Intuitive Eating is a practice consisting of 10 principles created by two dietitians, Elyse Resch and Evelyn Tribole. While their book was originally published in the 1990’s, we’ve seen a recent resurgence in the last decade. And with good reason. From what I hear consistently from clients, they are sick of dieting. They don’t want to be worrying about the calories in their slice of toast when they are 85 years old.

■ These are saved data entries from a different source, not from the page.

(* ===== verification/BTreeFixup.v ===== *)
(** The repairs of deletion as the code runs them: [_fixup_leaf] and
    [_fixup_internal], for any page store. *)
From stdpp Require Import base numbers list gmap strings.
From Stdlib Require Import ZArith Lia Strings.Byte Sorting.Sorted.
From S2P Require Import Prelude PyNum Types PyVal Disk PageStore BufferPool HeapPage BTree BTreeNode BTreeRep BTreeSearch BTreeInsert BTreeRepair.

Local Open Scope Z_scope.

(** * Loading and storing nodes *)

Definition storable_leaf (t : BPlusTree) (ks : list value) (rs : list RID) (nx : Z) : Prop :=
  length ks = length rs /\ blen ks <= max_leaf_keys t /\ Forall (key_ok t) ks /\ Forall rid_ok rs /\ 0 <= nx < 2 ^ 32.
Definition storable_node (t : BPlusTree) (cs : list Z) (ks : list value) : Prop :=
  length cs = S (length ks) /\ blen ks <= max_internal_keys t /\ Forall (key_ok t) ks /\ Forall (fun c => 0 <= c < 2 ^ 32) cs.

Section fixup.
Context {S H : Type} {store : PageStore S H} {spec : PageStoreCore S H}.

(** Only the pages' contents changed. *)
Definition becomes (s s' : S) (V : pages) : Prop :=
  ps_inv s' /\ ps_view s' = V /\ ps_pins s' = ps_pins s /\ ps_cap s' = ps_cap s /\ ps_count s' = ps_count s.

Lemma keeps_becomes s s' : keeps s s' -> becomes s s' (ps_view s).
Proof using Type. done. Qed.
Lemma becomes_trans s s1 s2 V1 V2 : becomes s s1 V1 -> becomes s1 s2 V2 -> becomes s s2 V2.
Proof using Type. intros (_ & _ & P1 & C1 & N1) (I2 & V & P2 & C2 & N2). split_and!; congruence. Qed.
Lemma keeps_then s s1 s2 V : keeps s s1 -> becomes s1 s2 V -> becomes s s2 V.
Proof using Type. intros Hk. apply becomes_trans with (ps_view s). exact Hk. Qed.
Lemma room_becomes s s' V ps k : room s ps k -> becomes s s' V -> room s' ps k.
Proof using Type. intros (Hi & Hc & Hp) (I & _ & P & C & _). split_and!; [done | by rewrite P, C | by rewrite P]. Qed.
Lemma view_becomes s s' V : becomes s s' V -> ps_view s' = V.
Proof using Type. by intros (_ & ? & _). Qed.

(** Fetch a page to look at it, and to write it or not. *)
Lemma fetch_opens s ps q d : room s ps 1 -> q ∈ ps -> ps_view s !! q = Some d ->
  runs (ps_fetch q) s (fun h s1 => ps_get h s1 = (Ok d, s1) /\ runs (ps_unpin q false) s1 (fun _ s2 => keeps s s2) /\
    forall m d', m d = (Ok tt, d') -> blen d' = PAGE_SIZE ->
      runs (on_page h m) s1 (fun _ s2 => runs (ps_unpin q true) s2 (fun _ s3 => becomes s s3 (<[q := d']> (ps_view s))))).
Proof using Type.
  intros (Hinv & Hcap & Hun) Hq Hd. eapply runs_mono; [apply ps_fetch_ok; [done | eauto | right; lia]|].
  intros h s1 (I1 & V1 & P1 & C1 & N1 & Ho & _ & CL1). destruct (ps_get_ok s1 h q I1 Ho) as (d0 & Hg & Hd0).
  rewrite V1, Hd in Hd0. injection Hd0 as <-. split_and!; [done | |].
  - eapply runs_mono; [apply ps_unpin_pinned; [done | pinned | right; apply CL1, ps_unpinned_clean; auto]|].
    intros _ s3 (I3 & V3 & P3 & C3 & N3 & _ & _). unfold keeps. rewrite P3, P1, (pins_dec_inc s q Hinv). split_and!; congruence.
  - intros m d' Hm Hb. eapply runs_mono; [eapply (on_page_ok s1 h q d); try done; by rewrite V1|].
    intros [] s2 (I2 & V2 & P2 & C2 & N2 & _). eapply runs_mono; [apply ps_unpin_pinned; [auto | pinned | auto]|].
    intros [] s3 (I3 & V3 & P3 & C3 & N3 & _). unfold becomes. rewrite P3, P2, P1, (pins_dec_inc s q Hinv). split_and!; congruence.
Qed.
Lemma fetch_edit {A} ps q d (k : H -> M S A) s (Q : A -> S -> Prop) : room s ps 1 -> q ∈ ps -> ps_view s !! q = Some d ->
  (forall h s1, ps_get h s1 = (Ok d, s1) -> runs (ps_unpin q false) s1 (fun _ s2 => keeps s s2) ->
     (forall m d', m d = (Ok tt, d') -> blen d' = PAGE_SIZE ->
        runs (on_page h m) s1 (fun _ s2 => runs (ps_unpin q true) s2 (fun _ s3 => becomes s s3 (<[q := d']> (ps_view s))))) ->
     runs (k h) s1 Q) ->
  runs (h ← ps_fetch q; k h) s Q.
Proof using Type. intros Hr Hq Hd Hk. rstep. eapply runs_mono; [by eapply fetch_opens|]. intros h s1 (Hg & Hun & Hwr). by apply Hk. Qed.

Section nodes.
Context (t : BPlusTree) (Hwf : tree_wf t) (s : S) (ps : list Z) (q : Z) (d : list byte).
Context (Hr : room s ps 1) (Hq : q ∈ ps) (Hd : ps_view s !! q = Some d).

Lemma run_load_leaf ks rs nx (Q : _ -> S -> Prop) : leaf_page t d ks rs nx -> (forall s', keeps s s' -> Q (ks, rs, nx) s') ->
  runs (load_leaf t q) s Q.
Proof using Hr Hq Hd.
  intros Hp HQ. unfold load_leaf. eapply (fetch_edit ps q d); [done.. |]. intros h s1 Hg Hun _. rstep.
  eapply run_read_leaf; [exact Hg | exact Hp |]. rstep. eapply runs_mono; [exact Hun|]. intros [] s2 Hk. rstep. by apply HQ.
Qed.
Lemma run_load_internal cs ks (Q : _ -> S -> Prop) : internal_page t d cs ks -> (forall s', keeps s s' -> Q (cs, ks) s') ->
  runs (load_internal t q) s Q.
Proof using Hr Hq Hd.
  intros Hp HQ. unfold load_internal. eapply (fetch_edit ps q d); [done.. |]. intros h s1 Hg Hun _. rstep.
  eapply run_read_internal; [exact Hg | exact Hp |]. rstep. eapply runs_mono; [exact Hun|]. intros [] s2 Hk. rstep. by apply HQ.
Qed.

Lemma run_store_leaf ks rs nx (Q : unit -> S -> Prop) : storable_leaf t ks rs nx ->
  (forall s' d', leaf_page t d' ks rs nx -> becomes s s' (<[q := d']> (ps_view s)) -> Q tt s') -> runs (store_leaf t q ks rs nx) s Q.
Proof using All.
  intros (Hl & Hm & Hk & Hrs & Hn) HQ. pose proof (ps_view_size s q d (proj1 Hr) Hd) as Hsz.
  destruct (write_leaf_ok t d ks rs nx Hwf Hsz Hl Hm Hk Hrs Hn) as (d' & Hw & Hp).
  unfold store_leaf. eapply (fetch_edit ps q d); [done.. |]. intros h s1 _ _ Hwr. rstep.
  eapply runs_mono; [apply (Hwr _ _ Hw); apply Hp|]. intros [] s2 Hun. eapply runs_mono; [exact Hun|]. intros [] s3 Hb. by apply (HQ s3 d').
Qed.
Lemma run_commit_internal cs ks (Q : unit -> S -> Prop) : storable_node t cs ks ->
  (forall s' d', internal_page t d' cs ks -> becomes s s' (<[q := d']> (ps_view s)) -> Q tt s') -> runs (commit_internal t q cs ks) s Q.
Proof using All.
  intros (Hl & Hm & Hk & Hc) HQ. pose proof (ps_view_size s q d (proj1 Hr) Hd) as Hsz.
  destruct (write_internal_ok t d cs ks Hwf Hsz Hl Hm Hk Hc) as (d' & Hw & Hp).
  unfold commit_internal. eapply (fetch_edit ps q d); [done.. |]. intros h s1 _ _ Hwr. rstep.
  eapply runs_mono; [apply (Hwr _ _ Hw); apply Hp|]. intros [] s2 Hun. eapply runs_mono; [exact Hun|]. intros [] s3 Hb. by apply (HQ s3 d').
Qed.
End nodes.

(** * Two children of one node, and their parent *)

Lemma py_set_mid {A} (l1 l2 : list A) x y n : n = blen l1 -> py_set (l1 ++ [x] ++ l2) n y = Ok (l1 ++ [y] ++ l2).
Proof using.
  intros ->. unfold py_set. rewrite blen_app. cbn [app]. rewrite blen_cons. pose proof (blen_nonneg l2). replace (_ <? _) with true by lia.
  unfold blen. by rewrite Nat2Z.id, insert_app_r_alt, Nat.sub_diag by lia.
Qed.
Lemma py_del_mid {A} (l1 l2 : list A) x n : n = blen l1 -> py_del (l1 ++ x :: l2) n = Ok (l1 ++ l2).
Proof using.
  intros ->. unfold py_del. rewrite blen_app, blen_cons. pose proof (blen_nonneg l2). replace (_ <? _) with true by lia.
  unfold blen. rewrite Nat2Z.id, take_app_length. f_equal. f_equal. by rewrite drop_app_ge, Nat.sub_succ_l, Nat.sub_diag by lia.
Qed.
Lemma py_nth_mid {A} (l1 l2 : list A) x n : n = blen l1 -> py_nth (l1 ++ x :: l2) n = Ok x.
Proof using. intros ->. apply py_nth_lookup; [apply blen_nonneg|]. unfold blen. rewrite Nat2Z.id. by apply list_lookup_middle. Qed.

(** What the neighbours of the pair contribute to the parent. *)
Lemma lside_ok t v h lo cs ks lo' ls pg : lside (subtree t v h) lo cs ks lo' ls pg -> Forall page_ok cs /\ Forall (key_ok t) ks /\ length cs = length ks.
Proof using.
  intros [(-> & -> & _)|(k & ks0 & -> & _ & Hf)]; [done|]. pose proof (forest_facts_of _ _ _ _ _ _ _ _ _ Hf) as [Hb Hl Hc Hk _ _ _ _ _ _ _ _ _].
  split_and!; [eapply Forall_impl; [exact Hc | by intros ? []] | apply Forall_app; split; [done | apply Forall_singleton, Hb] | rewrite length_app; cbn; lia].
Qed.
Lemma rside_ok t v h hi' cs ks hi ls pg : rside (subtree t v h) hi' cs ks hi ls pg -> Forall page_ok cs /\ Forall (key_ok t) ks /\ length cs = length ks.
Proof using.
  intros [(-> & -> & _)|(k & ks0 & -> & _ & Hf)]; [done|]. pose proof (forest_facts_of _ _ _ _ _ _ _ _ _ Hf) as [Hb Hl Hc Hk _ _ _ _ _ _ _ _ _].
  split_and!; [eapply Forall_impl; [exact Hc | by intros ? []] | constructor; [apply Hb | done] | cbn; lia].
Qed.

(** The parent's lists without the right one of two neighbours. *)
Lemma parent_without t v h lo cs1 ks1 lo' L pg1 cs2 ks2 a b k : lside (subtree t v h) lo cs1 ks1 lo' L pg1 ->
  py_del (cs1 ++ [a; b] ++ cs2) (blen ks1 + 1) = Ok (cs1 ++ [a] ++ cs2) /\ py_del (ks1 ++ [k] ++ ks2) (blen ks1) = Ok (ks1 ++ ks2).
Proof using.
  intros HL. destruct (lside_ok _ _ _ _ _ _ _ _ _ HL) as (_ & _ & Hlen). split; [| by apply py_del_mid].
  change (cs1 ++ [a; b] ++ cs2) with (cs1 ++ [a] ++ b :: cs2). rewrite !app_assoc. apply py_del_mid. rewrite blen_app. unfold blen. cbn [length]. lia.
Qed.

(** The store after the parent was rewritten too. *)
Definition fixed (t : BPlusTree) (s s' : S) (h : nat) (p : Z) (lo hi : option value) (M : list leaf) (pg : list Z) : Prop :=
  exists V, becomes s s' V /\ repaired t (ps_view s) V h p lo hi M pg.

Section pair.
Context (t : BPlusTree) (Hwf : tree_wf t) (s : S) (h : nat) (p : Z) (lo hi lo' hi' : option value).
Context (cs1 cs2 pg1 pg2 : list Z) (ks1 ks2 : list value) (L R : list leaf).
Context (HL : lside (subtree t (ps_view s) h) lo cs1 ks1 lo' L pg1) (HR : rside (subtree t (ps_view s) h) hi' cs2 ks2 hi R pg2).
Context (M : list leaf) (pgm : list Z) (d0 : list byte).
Context (Hp : page_ok p) (Hd0 : ps_view s !! p = Some d0) (Hnd : NoDup (p :: pg1 ++ pgm ++ pg2)) (Hr : room s (p :: pgm) 1).

Lemma commit_pair s2 V2 csm ksm M' pgm' : becomes s s2 V2 -> (forall q, q ∉ pgm -> V2 !! q = ps_view s !! q) ->
  forest (subtree t V2 h) lo' csm ksm hi' M' pgm' -> pgm' ⊆+ pgm -> entries M' = entries M -> relinked M M' ->
  blen (ks1 ++ ksm ++ ks2) <= max_internal_keys t ->
  runs (commit_internal t p (cs1 ++ csm ++ cs2) (ks1 ++ ksm ++ ks2)) s2 (fun _ s' => fixed t s s' h p lo hi (L ++ M ++ R) (pg1 ++ pgm ++ pg2)).
Proof using All.
  intros Hb Hfr Hf Hsub He Hlk Hmax. pose proof Hnd as [Hni _]%NoDup_cons.
  assert (p ∉ pgm) as Hpm by (intros Hq; apply Hni; rewrite !elem_of_app; auto).
  destruct (lside_ok _ _ _ _ _ _ _ _ _ HL) as (C1 & K1 & L1). destruct (rside_ok _ _ _ _ _ _ _ _ _ HR) as (C2 & K2 & L2).
  destruct (forest_page_ok _ _ _ _ _ _ _ _ _ Hf) as (Cm & Km & Lm).
  assert (forall cs, Forall page_ok cs -> Forall (fun c => 0 <= c < 2 ^ 32) cs) as Hpk.
  { intros cs Hcs. eapply Forall_impl; [exact Hcs|]. intros c Hc. unfold page_ok, INVALID_PAGE_ID in Hc. lia. }
  apply (run_commit_internal t Hwf s2 (p :: pgm) p d0); [by eapply room_becomes | left | rewrite (view_becomes _ _ _ Hb); by rewrite Hfr | |].
  - split_and!; [rewrite !length_app; lia | done | by rewrite !Forall_app | rewrite !Forall_app; auto].
  - intros s' d' Hd' Hb'. exists (<[p := d']> V2). rewrite (view_becomes _ _ _ Hb) in Hb'. split; [by eapply becomes_trans|].
    eapply pair_repaired; try done; [| apply lookup_insert_eq |].
    + eapply forest_frame; [| exact Hf]. intros q Hq. apply lookup_insert_ne. intros <-. apply Hpm. by eapply elem_of_submseteq.
    + intros q [Hqp Hq]%not_elem_of_cons. rewrite lookup_insert_ne by done. by apply Hfr.
Qed.
End pair.

(** ** Leaves *)

Lemma leaf_storable t l : leaf_ok t l -> storable_leaf t (lf_keys l) (lf_rids l) (lf_next l).
Proof using. by intros []. Qed.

So what is it? In a nutshell, Intuitive eating is described by the authors as “a dynamic mind-body integration of instinct, emotion, and rational thought.” This approach allows you to honor your health by listening to the messages of your body and meeting your physical and emotional needs. I no it maybe sounds very “woo-woo”, but I promise when you read the book and the research, it makes a lot more sense. The 10 principles help guide you into better body attunement—meaning the ability to hear the physical sensations that arise within your body. And diet culture is essentially doing the opposite when it places all of these rules on your body.
The 10 Principles
- Reject the Diet Mentality
- Honor Your Hunger
- Make Peace with Food
- Challenge the Food Police
- Feel Your Fullness
- Discover the Satisfaction Factor
- Cope with Your Feelings
- Respect your body
- Exercise: feel the difference
- Honor your health: gentle nutrition
Something I want to make sure you know is that Intuitive Eating is by no means an overnight process. People don’t just read the book and wake up the next day completely changed. Remember, you’ve been living in diet culture a long time. It’s going to take some time to adapt this new practice.
How to Get Started
My first tip would be to learn more about Intuitive Eating. There is a lot of misinformation out there—in other words, the diet industry is threatened so they have been hijacking a lot of the messages to push their agenda. So be cautious. Start with the experts by reading the OG book. I’d also recommend the companion workbook. Both of which I will link in my show notes and episode description.
The next thing I’d recommend is baby steps and support. This can feel like a lot at times, so be kind to yourself and take small steps. Don’t expect yourself to breeze through the principals in an afternoon. That’s just not feasible. If you’re finding that this is all overwhelming, then consider investing in the guidance of an expert. There are countless therapists and dietitians—myself included—who can work with you individually. Some even work virtually. I’d be more than happy to help you find a good fit for you.
I want to leave you with one of my favorite journal activities. Set aside some time to pull out your journal or some scratch paper and write from the following prompt: What might your life look like if you let go of food rules and trying to control the size of your body? You might be surprised how much more fulfilling your life might look.